Part II: Brand matters. But not for the reason you think it does…
As discussed in Part I, brand refers to the firm’s “DNA” and values. Brand goes to your reputation and the expectations that people have when interacting with you.
Brand matters to you for two big reasons:
People buy things based on what’s important to them (and what’s important to them is defined by their values); and
Client satisfaction – or in our case, “investor satisfaction” – isn’t driven by their experience. It’s driven by their experience relative to their expectations.
Very simply – people want to know what they are getting when they buy a product. No surprises. And you’d be hard-pressed to find any group of people that dislikes surprises more than investors.

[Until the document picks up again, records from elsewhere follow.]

(** * Schedule lifecycle and stock ledger of the logistics tracker (src/app.py)

    A shallow embedding of the request handlers [update_schedule_status]
    (app.py 320-355) and [export_data] (app.py 460-470), together with the
    storage helpers they call ([execute_query], [log_activity], app.py
    202-219) and the role check [can_edit_data] (app.py 221-222).

    The relational store is a record of finite maps keyed by the SERIAL id.
    A psycopg2 connection is the pair of the committed database and the
    working copy seen inside the open transaction, plus the list of
    statements sent so far.  Handlers are written in a small state and
    exception monad over the connection. *)

From stdpp Require Import gmap strings list fin_maps pretty.

Open Scope Z_scope.

(** ** Tables (app.py 44-150) *)

(** A row of [ports] or of [plants]: both tables have the same columns
    (app.py 66-86). *)
Record site := Site {
  name : string;
  capacity : Z;
  current_stock : Z;
  location : option string;
  site_status : string;
  site_created_at : string
}.

(** A row of [schedules] (app.py 108-121).  The references are nullable. *)
Record schedule := Schedule {
  type : string;
  supplier_id : option Z;
  port_id : option Z;
  plant_id : option Z;
  vessel_id : option Z;
  rake_id : option Z;
  quantity : Z;
  scheduled_date : string;
  status : string;
  created_by : string;
  created_at : string
}.

(** A row of [stock_levels] (app.py 124-130). *)
Record stock_level := StockLevel {
  sl_port_id : option Z;
  sl_plant_id : option Z;
  sl_stock_level : Z;
  sl_timestamp : string
}.

(** A row of [user_activities] (app.py 133-139); the table is only ever
    appended to. *)
Record activity := Activity {
  user_email : string;
  action : string;
  details : string
}.

Record database := Database {
  ports : gmap Z site;
  plants : gmap Z site;
  schedules : gmap Z schedule;
  stock_levels : gmap Z stock_level;
  user_activities : list activity
}.

Definition with_current_stock (v : Z) (r : site) : site :=
  {| name := name r; capacity := capacity r; current_stock := v;
     location := location r; site_status := site_status r;
     site_created_at := site_created_at r |}.

Definition with_status (s : string) (r : schedule) : schedule :=
  {| type := type r; supplier_id := supplier_id r; port_id := port_id r;
     plant_id := plant_id r; vessel_id := vessel_id r; rake_id := rake_id r;
     quantity := quantity r; scheduled_date := scheduled_date r; status := s;
     created_by := created_by r; created_at := created_at r |}.

Definition with_ports (t : gmap Z site) (d : database) : database :=
  {| ports := t; plants := plants d; schedules := schedules d;
     stock_levels := stock_levels d; user_activities := user_activities d |}.

Definition with_plants (t : gmap Z site) (d : database) : database :=
  {| ports := ports d; plants := t; schedules := schedules d;
     stock_levels := stock_levels d; user_activities := user_activities d |}.

Definition with_schedules (t : gmap Z schedule) (d : database) : database :=
  {| ports := ports d; plants := plants d; schedules := t;
     stock_levels := stock_levels d; user_activities := user_activities d |}.

Definition with_user_activities (l : list activity) (d : database) : database :=
  {| ports := ports d; plants := plants d; schedules := schedules d;
     stock_levels := stock_levels d; user_activities := l |}.

(** ** SQL statements and their effect on the working copy *)

(** The columns are declared INTEGER: PostgreSQL raises "integer out of
    range" when an arithmetic result leaves the 32-bit signed range. *)
Definition int4 (z : Z) : bool :=
  bool_decide (-2147483648 ≤ z ≤ 2147483647).

(** The statements the two handlers send, with their parameters. *)
Inductive statement :=
| SelectSchedule (id : Z)
    (* SELECT * FROM schedules WHERE id = %s *)
| UpdatePortStock (delta : Z) (id : option Z)
    (* UPDATE ports SET current_stock = current_stock + delta WHERE id = %s *)
| UpdatePlantStock (delta : Z) (id : option Z)
    (* UPDATE plants SET current_stock = current_stock + delta WHERE id = %s *)
| InsertActivity (a : activity)
    (* INSERT INTO user_activities (user_email, action, details) VALUES ... *)
| UpdateScheduleStatus (s : string) (id : Z)
    (* UPDATE schedules SET status = %s WHERE id = %s *)
| SelectAll (table : string)
    (* SELECT * FROM <table> *)
| Commit
| Rollback.

Inductive db_error :=
| StorageFailure        (* the server or the link failed on this call *)
| NumericOutOfRange     (* integer out of range *)
| UndefinedTable.       (* relation does not exist *)

(** [UPDATE t SET current_stock = current_stock + delta WHERE id = i].
    A NULL or dangling reference matches no row and changes nothing. *)
Definition add_stock (delta : Z) (id : option Z) (t : gmap Z site)
  : db_error + gmap Z site :=
  match id with
  | None => inr t
  | Some i =>
      match t !! i with
      | None => inr t
      | Some r =>
          if int4 (current_stock r + delta)
          then inr (<[i := with_current_stock (current_stock r + delta) r]> t)
          else inl NumericOutOfRange
      end
  end.

(** [UPDATE schedules SET status = s WHERE id = i]. *)
Definition set_status (s : string) (i : Z) (t : gmap Z schedule)
  : gmap Z schedule :=
  alter (with_status s) i t.

(** ** Connections *)

Record connection := Connection {
  committed : database;     (* what every other session can see *)
  working : database;       (* what this transaction sees *)
  issued : list statement   (* the calls made on this connection, oldest first *)
}.

(** [get_db] (app.py 28-31): a request starts with a fresh connection. *)
Definition get_db (d : database) : connection :=
  {| committed := d; working := d; issued := [] |}.

Inductive outcome (A : Type) :=
| Returned (a : A)
| Raised (e : db_error).
Arguments Returned {A} a.
Arguments Raised {A} e.

Definition M (A : Type) : Type := connection → outcome A * connection.

Definition ret {A} (a : A) : M A := λ c, (Returned a, c).

Definition bind {A B} (m : M A) (k : A → M B) : M B :=
  λ c, match m c with
       | (Returned a, c') => k a c'
       | (Raised e, c') => (Raised e, c')
       end.

Notation "x <~ m ;; k" := (bind m (λ x, k))
  (at level 100, m at level 99, right associativity).
Notation "m ;;; k" := (bind m (λ _, k))
  (at level 100, right associativity).

(** [try: body except Exception: handler] where both produce the value the
    function returns. *)
Definition try_except {A} (body : M A) (handler : connection → A * connection)
  : connection → A * connection :=
  λ c, match body c with
       | (Returned a, c') => (a, c')
       | (Raised _, c') => handler c'
       end.

Section Storage.

(** Which calls to the server fail: [faults k] says that the call made
    when [k] calls have already been made on the connection raises. *)
Variable faults : nat → bool.

Definition sent (q : statement) (c : connection) : connection :=
  {| committed := committed c; working := working c;
     issued := issued c ++ [q] |}.
(** A host in the manner of Sphinx, which presets [__file__] and [tags]
    in the namespace before it runs the module; here Doxygen fails. *)
Definition host_world : World :=
  mkWorld (λ _, 1)
          (<["__file__" := VStr "docs/conf.py"]>
             (<["tags" := VMember "sphinx.util.tags" "Tags"]> ∅)).

(** ** A host that can fail *)

(** [run_module] takes the imports and the start of the shell for granted.
    A host need not grant them: its import system may not find a module,
    and it may be unable to start a shell.  [importable] says which
    modules the import system finds (a module that is found is taken to
    be the genuine one, with the members the module names);
    [shell_starts] says whether a shell process can be started. *)
Record Host : Type := mkHost {
  host_env : World;
  importable : string → bool;
  shell_starts : bool
}.

Section HostSemantics.
Variable h : Host.

(** [import m] raises [ImportError] when [m] is not found. *)
Definition host_import_module (name : string) : M unit :=
  if importable h name then import_module name
  else raise (ImportError name).

(** [subprocess.call] and [subprocess.check_call] raise [OSError] when the
    shell cannot be started; once it has started they behave as
    [subprocess_run] says. *)
Definition host_subprocess_run (check : bool) (args : list value)
    (keywords : list (string * value)) : M value :=
  match args, keywords with
  | [VStr cmd], [(kw, sh)] =>
      if String.eqb kw "shell" && truthy sh then
        if shell_starts h
        then subprocess_run (host_env h) check args keywords
        else raise (OSError cmd)
      else raise NotModelled
  | _, _ => raise NotModelled
  end.

Definition host_call (f : value) (args : list value)
    (keywords : list (string * value)) : M value :=
  match f with
  | VMember m n =>
      if String.eqb m "subprocess" && String.eqb n "call"
      then host_subprocess_run false args keywords
      else if String.eqb m "subprocess" && String.eqb n "check_call"
      then host_subprocess_run true args keywords
      else raise NotModelled
  | _ => raise TypeError
  end.
(** C1, as amended: on a [size x dim] sample matrix, with the SROM's
    [_size] equal to [size], if the three term functions compute the
    vectors [c], [m] and [r], then [gradient_wrt_probs] returns a vector
    of length [size], equal to [w_cdf*c' + w_moment*m' + w_corr*r'], where
    each primed vector is the computed term when its weight is greater
    than zero and the zero vector of length [size] otherwise. *)
Theorem gradient_wrt_probs_guarded_sum
    (self : Gradient F Srom T) (samples : ndarray2 F) (probs : list F)
    (size dim : nat) (w0 w1 w2 : F) (c m r : list F) :
  has_shape samples size dim ->
  srom_size (_SROM self) = size ->
  _weights self = [w0; w1; w2] ->
  CDF_wrt_prob self samples probs = Ok c ->
  moment_wrt_prob self samples probs = Ok m ->
  corr_wrt_prob self samples probs = Ok r ->
  gradient_wrt_probs self samples probs
  = Ok (weighted_sum w0 w1 w2 (guarded w0 c size) (guarded w1 m size)
                     (guarded w2 r size)) /\
  length (weighted_sum w0 w1 w2 (guarded w0 c size) (guarded w1 m size)
                       (guarded w2 r size)) = size.
Proof.
  intros (Hrows & _ & _) Hsize Hw Hc Hm Hr.
  assert (Hlc : length c = size) by (rewrite <- Hrows; eapply CDF_wrt_prob_length; eauto).
  assert (Hlm : length m = size) by (rewrite <- Hrows; eapply moment_wrt_prob_length; eauto).
  assert (Hlr : length r = size) by (rewrite <- Hrows; eapply corr_wrt_prob_length; eauto).
  split.
  - unfold gradient_wrt_probs. rewrite Hw, Hsize, Hc, Hm, Hr. cbn [lookup nth_error bind].
    replace (if fgtb w0 fzero then Ok c else Ok (np_zeros size))
      with (Ok (guarded w0 c size)) by (unfold guarded; now destruct (fgtb w0 fzero)).
    replace (if fgtb w1 fzero then Ok m else Ok (np_zeros size))
      with (Ok (guarded w1 m size)) by (unfold guarded; now destruct (fgtb w1 fzero)).
    replace (if fgtb w2 fzero then Ok r else Ok (np_zeros size))
      with (Ok (guarded w2 r size)) by (unfold guarded; now destruct (fgtb w2 fzero)).
    cbn [bind].
    apply combine_terms; now rewrite !length_guarded.
  - unfold weighted_sum. rewrite length_map, length_seq.
    now apply length_guarded.
Qed.

(** C7: when the weight of a term is zero, the value of
    [gradient_wrt_probs] does not depend on that term: whatever changes in
    the evaluator, the collaborators and the arguments, if the weights,
    the SROM's [_size] and the values of the two other terms are the
    same, the total gradient is the same, whether the term of weight zero
    would return other values or raise. *)
Theorem zero_weight_term_is_skipped
    (self self' : Gradient F Srom T) (samples samples' : ndarray2 F)
    (probs probs' : list F) (t : nat) :
  fgtb fzero fzero = false ->
  t < 3 ->
  lookup (_weights self) t = Ok fzero ->
  _weights self' = _weights self ->
  srom_size (_SROM self') = srom_size (_SROM self) ->
  (forall u, u < 3 -> u <> t ->
     term_fun u self' samples' probs' = term_fun u self samples probs) ->
  gradient_wrt_probs self' samples' probs' = gradient_wrt_probs self samples probs.
Proof.
  intros Hirr Ht Hzero Hw Hsize Hothers.
  assert (Hcdf : t <> 0 ->
            CDF_wrt_prob self' samples' probs' = CDF_wrt_prob self samples probs)
    by (intros; apply (Hothers 0); lia).
  assert (Hmom : t <> 1 ->
            moment_wrt_prob self' samples' probs' = moment_wrt_prob self samples probs)
    by (intros; apply (Hothers 1); lia).
  assert (Hcor : t <> 2 ->
            corr_wrt_prob self' samples' probs' = corr_wrt_prob self samples probs)
    by (intros; apply (Hothers 2); lia).
  unfold gradient_wrt_probs. rewrite Hw, Hsize.
  destruct t as [|[|[|t]]]; [| | |lia];
    rewrite Hzero; cbn [bind]; rewrite Hirr.
  - rewrite Hmom, Hcor by lia. reflexivity.
  - rewrite Hcdf, Hcor by lia. reflexivity.
  - rewrite Hcdf, Hmom by lia. reflexivity.
Qed.

(** C8: [evaluate] replaces the SROM model by the one [set_params] yields
    for [(samples, probs)] and returns what [gradient_wrt_probs] returns
    on that state; the target, the grid, the weights, the metric and
    [max_moment] of the evaluator are the same after the call. *)
Theorem evaluate_sets_params_then_gradient
    (self : Gradient F Srom T) (samples : ndarray2 F) (probs : list F) :
  let self' := fst (evaluate self samples probs) in
  _SROM self' = set_params (_SROM self) samples probs /\
  snd (evaluate self samples probs) = gradient_wrt_probs self' samples probs /\
  _target self' = _target self /\
  _x_grid self' = _x_grid self /\
  _weights self' = _weights self /\
  _metric self' = _metric self /\
  _max_moment self' = _max_moment self.
Proof. simpl. repeat split. Qed.

Lemma gradient_ignores_metric
      (self : Gradient F Srom T) (metric : string) (samples : ndarray2 F) (probs : list F) :
  gradient_wrt_probs (set_metric self metric) samples probs
  = gradient_wrt_probs self samples probs.
Proof. reflexivity. Qed.

(** C10: [gradient_wrt_probs] and the three term functions return the
    same value for any two probability vectors. *)
Theorem probs_argument_never_read
    (self : Gradient F Srom T) (samples : ndarray2 F) (p1 p2 : list F) :
  gradient_wrt_probs self samples p1 = gradient_wrt_probs self samples p2 /\
  CDF_wrt_prob self samples p1 = CDF_wrt_prob self samples p2 /\
  moment_wrt_prob self samples p1 = moment_wrt_prob self samples p2 /\
  corr_wrt_prob self samples p1 = corr_wrt_prob self samples p2.
Proof. repeat split. Qed.

End Combination.

(** ** Construction *)

Lemma foldM_app {A B : Type} (f : B -> A -> res B) (l1 l2 : list A) (b : B) :
  foldM f (l1 ++ l2) b = (b' <- foldM f l1 b ;; foldM f l2 b').
Proof.
  revert b. induction l1 as [|x l1 IH]; intros b; simpl; [reflexivity|].
  destruct (f b x) as [b'|e]; simpl; [apply IH|reflexivity].
Qed.
(** C3. [build_requirements] is a function of the test toggle alone. It
    always returns; with the toggle off it leaves the whole session as it
    was, so that neither test dependency is declared; with the toggle on
    it declares exactly the two test dependencies, at their pins, after
    what was declared before; and two sessions that agree on the toggle
    and on what was declared before agree on what is declared after,
    whatever else differs between them (environment, world, store,
    recipe attributes). *)
Theorem build_requirements_function_of_toggle :
  (forall st : Session W,
      (build_requirements st).1 = inr tt /\
      (toggle st = false -> (build_requirements st).2 = st) /\
      (toggle st = true ->
       declared (build_requirements st).2 =
         (declared st ++ ["catch2/2.13.9"; "trompeloeil/42"])%list)) /\
  (forall st1 st2 : Session W,
      toggle st1 = toggle st2 ->
      declared st1 = declared st2 ->
      declared (build_requirements st1).2 =
        declared (build_requirements st2).2).
Proof.
  split.
  - intros st. split; [|split].
    + rewrite build_requirements_unfold. reflexivity.
    + intros Hoff. rewrite build_requirements_unfold, Hoff. reflexivity.
    + intros Hon. rewrite build_requirements_declared, Hon. reflexivity.
  - intros st1 st2 Ht Hd.
    rewrite !build_requirements_declared, Ht, Hd. reflexivity.
Qed.

(** C9. With the toggle on, a recipe that had declared nothing declares
    exactly ['catch2/2.13.9'] and ['trompeloeil/42'], in this order. *)
Theorem build_requirements_pins (st : Session W) :
  toggle st = true ->
  declared st = [] ->
  declared (build_requirements st).2 = ["catch2/2.13.9"; "trompeloeil/42"].
Proof.
  intros Hon Hnone.
  rewrite build_requirements_declared, Hon, Hnone. reflexivity.
Qed.

End BuildRequirements.

Lemma build_requirements_function_of_toggle_witness :
  ((build_requirements
      (Fake.session Fake.untracked {[ "CONAN_RUN_TESTS" := "1" ]}
         (VDict []))).1 = inr tt /\
   declared
     (build_requirements
        (Fake.session Fake.untracked {[ "CONAN_RUN_TESTS" := "1" ]}
           (VDict []))).2
     = ["catch2/2.13.9"; "trompeloeil/42"]) /\
  (build_requirements (Fake.session Fake.untracked ∅ (VDict []))).2
    = Fake.session Fake.untracked ∅ (VDict []) /\
  declared
    (build_requirements
       (Fake.session Fake.untracked {[ "CONAN_RUN_TESTS" := "1" ]}
          (VDict []))).2
  = declared
      (build_requirements
         (Fake.session (Fake.tagged "v1" "u" "c")
            {[ "CONAN_RUN_TESTS" := "True"; "HOME" := "/root" ]}
            (VDict [("k", VInt 1)]))).2.
Proof.
  pose proof (@build_requirements_function_of_toggle Fake.World _)
    as [Hone Htwo].
  split; [|split].
  - destruct (Hone (Fake.session Fake.untracked
                      {[ "CONAN_RUN_TESTS" := "1" ]} (VDict [])))
      as (Hret & _ & Hon).
    split; [exact Hret|]. apply Hon. vm_compute. reflexivity.
  - destruct (Hone (Fake.session Fake.untracked ∅ (VDict [])))
      as (_ & Hoff & _).
    apply Hoff. vm_compute. reflexivity.
  - apply Htwo; vm_compute; reflexivity.
Defined.

Lemma build_requirements_pins_witness :
  declared
    (build_requirements
       (Fake.session Fake.untracked {[ "CONAN_RUN_TESTS" := "True" ]}
          (VDict []))).2
  = ["catch2/2.13.9"; "trompeloeil/42"].
Proof.
  apply (build_requirements_pins
           (Fake.session Fake.untracked {[ "CONAN_RUN_TESTS" := "True" ]}
              (VDict []))).
  - vm_compute. reflexivity.
  - reflexivity.
Defined.

(** *** The package identity normalizer *)

Section PackageId.

Context {W : Type} `{Collaborators W}.

Lemma package_id_forgets_settings (st : Session W) (i1 i2 : Info) :
  info_options i1 = info_options i2 ->
  info_requires i1 = info_requires i2 ->
  package_id (with_info i1 st) = package_id (with_info i2 st).
Proof.
  intros Ho Hr.
  unfold package_id, with_info, with_self, map_info, clear. simpl.
  rewrite Ho, Hr. reflexivity.
Qed.

(** C6. Whatever the compiler and build type the identity info was made
    from, [package_id] leaves the same session behind, and so the same
    identity info, with no setting in it: two settings tuples, equal or
    not, end in one package identity. *)
Theorem package_id_ignores_settings (st : Session W)
    (compiler1 build_type1 compiler2 build_type2 : string) :
  package_id (with_info (settings_info compiler1 build_type1) st) =
    package_id (with_info (settings_info compiler2 build_type2) st) /\
  info (self (package_id
                (with_info (settings_info compiler1 build_type1) st)).2) =
    info (self (package_id
                  (with_info (settings_info compiler2 build_type2) st)).2) /\
  info_settings
    (info (self (package_id
                   (with_info (settings_info compiler1 build_type1) st)).2))
    = [].
Proof.
  pose proof (package_id_forgets_settings st
                (settings_info compiler1 build_type1)
                (settings_info compiler2 build_type2) eq_refl eq_refl) as E.
  split; [exact E|]. split; [rewrite E; reflexivity|reflexivity].
Qed.

End PackageId.

(** *** The identity fields across the lifecycle *)

Section Frame.

Context {W : Type} `{Collaborators W}.

Lemma same_identity_refl (st : Session W) : same_identity st st.
Proof. repeat split. Qed.

Lemma same_identity_trans (st1 st2 st3 : Session W) :
  same_identity st1 st2 -> same_identity st2 st3 -> same_identity st1 st3.
Proof.
  unfold same_identity. intros (Hi & Hv & Ha) (Hi' & Hv' & Ha').
  repeat split; congruence.
Qed.

Lemma quiet_ret {A : Type} (a : A) : quiet (ret (W:=W) a).
Proof. intros st. apply same_identity_refl. Qed.

Lemma quiet_lift {A : Type} (r : result A) : quiet (lift (W:=W) r).
Proof. intros st. apply same_identity_refl. Qed.

Lemma quiet_attr {A : Type} (f : Recipe -> A) : quiet (attr (W:=W) f).
Proof. intros st. apply same_identity_refl. Qed.

Lemma quiet_query {A : Type} (c : call) (q : W -> result A) :
  quiet (query c q).
Proof. intros st. repeat split. Qed.

Lemma quiet_command (c : call) (f : W -> result unit * W) :
  quiet (command c f).
Proof.
  intros st. unfold command. simpl.
  destruct (f (world st)) as [r w]. repeat split.
Qed.

Lemma quiet_test_requires (ref : string) : quiet (test_requires (W:=W) ref).
Proof. intros st. repeat split. Qed.

Lemma quiet_update_conandata (data : value) :
  quiet (update_conandata (W:=W) data).
Proof.
  intros st. unfold update_conandata.
  destruct (recursive_dict_update data (conandata_yml st)); repeat split.
Qed.

Lemma quiet_bind {A B : Type} (m : M W A) (k : A -> M W B) :
  quiet m -> (forall a, quiet (k a)) -> quiet (bind m k).
Proof.
  intros Hm Hk st. unfold bind.
  specialize (Hm st). destruct (m st) as [[e|a] st']; simpl in *.
  - exact Hm.
  - eapply same_identity_trans; [exact Hm|apply Hk].
Qed.

Create HintDb quiet.

Local Hint Resolve quiet_ret quiet_lift quiet_attr quiet_query
  quiet_command quiet_test_requires quiet_update_conandata : quiet.

Lemma quiet_package_id : quiet (package_id (W:=W)).
Proof. intros st. repeat split. Qed.

Lemma quiet_build_requirements : quiet (build_requirements (W:=W)).
Proof.
  apply quiet_bind; [intros st; apply same_identity_refl|].
  intros v. destruct (truthy v); auto with quiet.
  apply quiet_bind; auto with quiet.
Qed.

Lemma quiet_export : quiet (export (W:=W)).
Proof.
  apply quiet_bind; auto with quiet. intros folder.
  apply quiet_bind; auto with quiet. intros [scm_url scm_commit].
  auto with quiet.
Qed.

Lemma quiet_source : quiet (source (W:=W)).
Proof.
  unfold source.
  repeat (apply quiet_bind; [auto with quiet|intros ?]).
  auto with quiet.
Qed.

Lemma quiet_build : quiet (build (W:=W)).
Proof.
  apply quiet_bind; auto with quiet. intros cmake.
  apply quiet_bind; auto with quiet.
Qed.

Lemma quiet_package : quiet (package (W:=W)).
Proof. apply quiet_bind; auto with quiet. Qed.

Lemma run_quiet (m : method) :
  m <> SetVersion -> quiet (run (W:=W) m).
Proof.
  destruct m; simpl; intros Hm; try congruence.
  - apply quiet_package_id.
  - apply quiet_build_requirements.
  - apply quiet_export.
  - apply quiet_source.
  - apply quiet_command.
  - apply quiet_build.
  - apply quiet_package.
Qed.

Lemma run_keeps_identity (m : method) (st : Session W) :
  identity (self (run m st).2) = identity (self st).
Proof.
  assert (Hset : identity (self (set_version st).2) = identity (self st)).
  { destruct (describe st) as [e|tag] eqn:Hq.
    - rewrite (set_version_raises st e Hq). reflexivity.
    - rewrite (set_version_returns st tag Hq). reflexivity. }
  destruct m; try exact Hset;
    refine (proj1 (run_quiet _ _ st)); discriminate.
Qed.

Lemma run_keeps_version (m : method) (st : Session W) :
  m <> SetVersion ->
  version (self (run m st).2) = version (self st) /\
  assigned (run m st).2 = assigned st.
Proof.
  intros Hm. destruct (run_quiet m Hm st) as (_ & Hv & Ha).
  split; assumption.
Qed.

(** C8. Of the identity fields, [set_version] changes the version only,
    and assigns it once. When the describe-tags query answers [tag], the
    version after is [tag] without its first character, whatever it was
    before; name, author, url, description and every other attribute of
    the recipe are as they were; and one assignment, of that version to
    [version], has been made. When the query fails, the recipe is as it
    was and nothing has been assigned. Every method leaves name, author,
    url and description as they were, and every method other than
    [set_version] leaves the version as it was and assigns nothing. *)
Theorem version_is_the_only_field_assigned (m : method) (st : Session W) :
  identity (self (run m st).2) = identity (self st) /\
  (m <> SetVersion ->
   version (self (run m st).2) = version (self st) /\
   assigned (run m st).2 = assigned st) /\
  (m = SetVersion ->
   match describe st with
   | inr tag =>
       (run m st).1 = inr tt /\
       version (self (run m st).2) = Some (slice_from 1 tag) /\
       name (self (run m st).2) = name (self st) /\
       author (self (run m st).2) = author (self st) /\
       url (self (run m st).2) = url (self st) /\
       description (self (run m st).2) = description (self st) /\
       settings (self (run m st).2) = settings (self st) /\
       generators (self (run m st).2) = generators (self st) /\
       recipe_folder (self (run m st).2) = recipe_folder (self st) /\
       conan_data (self (run m st).2) = conan_data (self st) /\
       info (self (run m st).2) = info (self st) /\
       requirements (self (run m st).2) = requirements (self st) /\
       self (run m st).2 = set_version_field (slice_from 1 tag) (self st) /\
       assigned (run m st).2 =
         (assigned st ++ [("version", VStr (slice_from 1 tag))])%list
   | inl e =>
       (run m st).1 = inl e /\
       self (run m st).2 = self st /\
       assigned (run m st).2 = assigned st
   end).
Proof.
  split; [apply run_keeps_identity|].
  split; [apply run_keeps_version|].
  intros ->. change (run SetVersion st) with (set_version st).
  destruct (describe st) as [e|tag] eqn:Hq.
  - rewrite (set_version_raises st e Hq). repeat split; reflexivity.
  - rewrite (set_version_returns st tag Hq). repeat split; reflexivity.
Qed.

When someone makes a purchase or invests in a fund strategy, they are inherently buying a “promise.” That promise could be related to anything. In our world, we think of performance, but it’s also things like access to a specific exposure, portfolio diversification, transparency and manager access, a particular way of thinking, or maybe a certain approach to managing risk.
Where things tend to go wrong can almost always be categorized in one of two ways – a misalignment of expectations, or the failure to deliver on that promise.
The best way to create “fit” with an investor, therefore, is to first understand what promises you can consistently deliver on – and then ensure that the market has a clear understanding of what those are.
That is all that brand is meant to accomplish.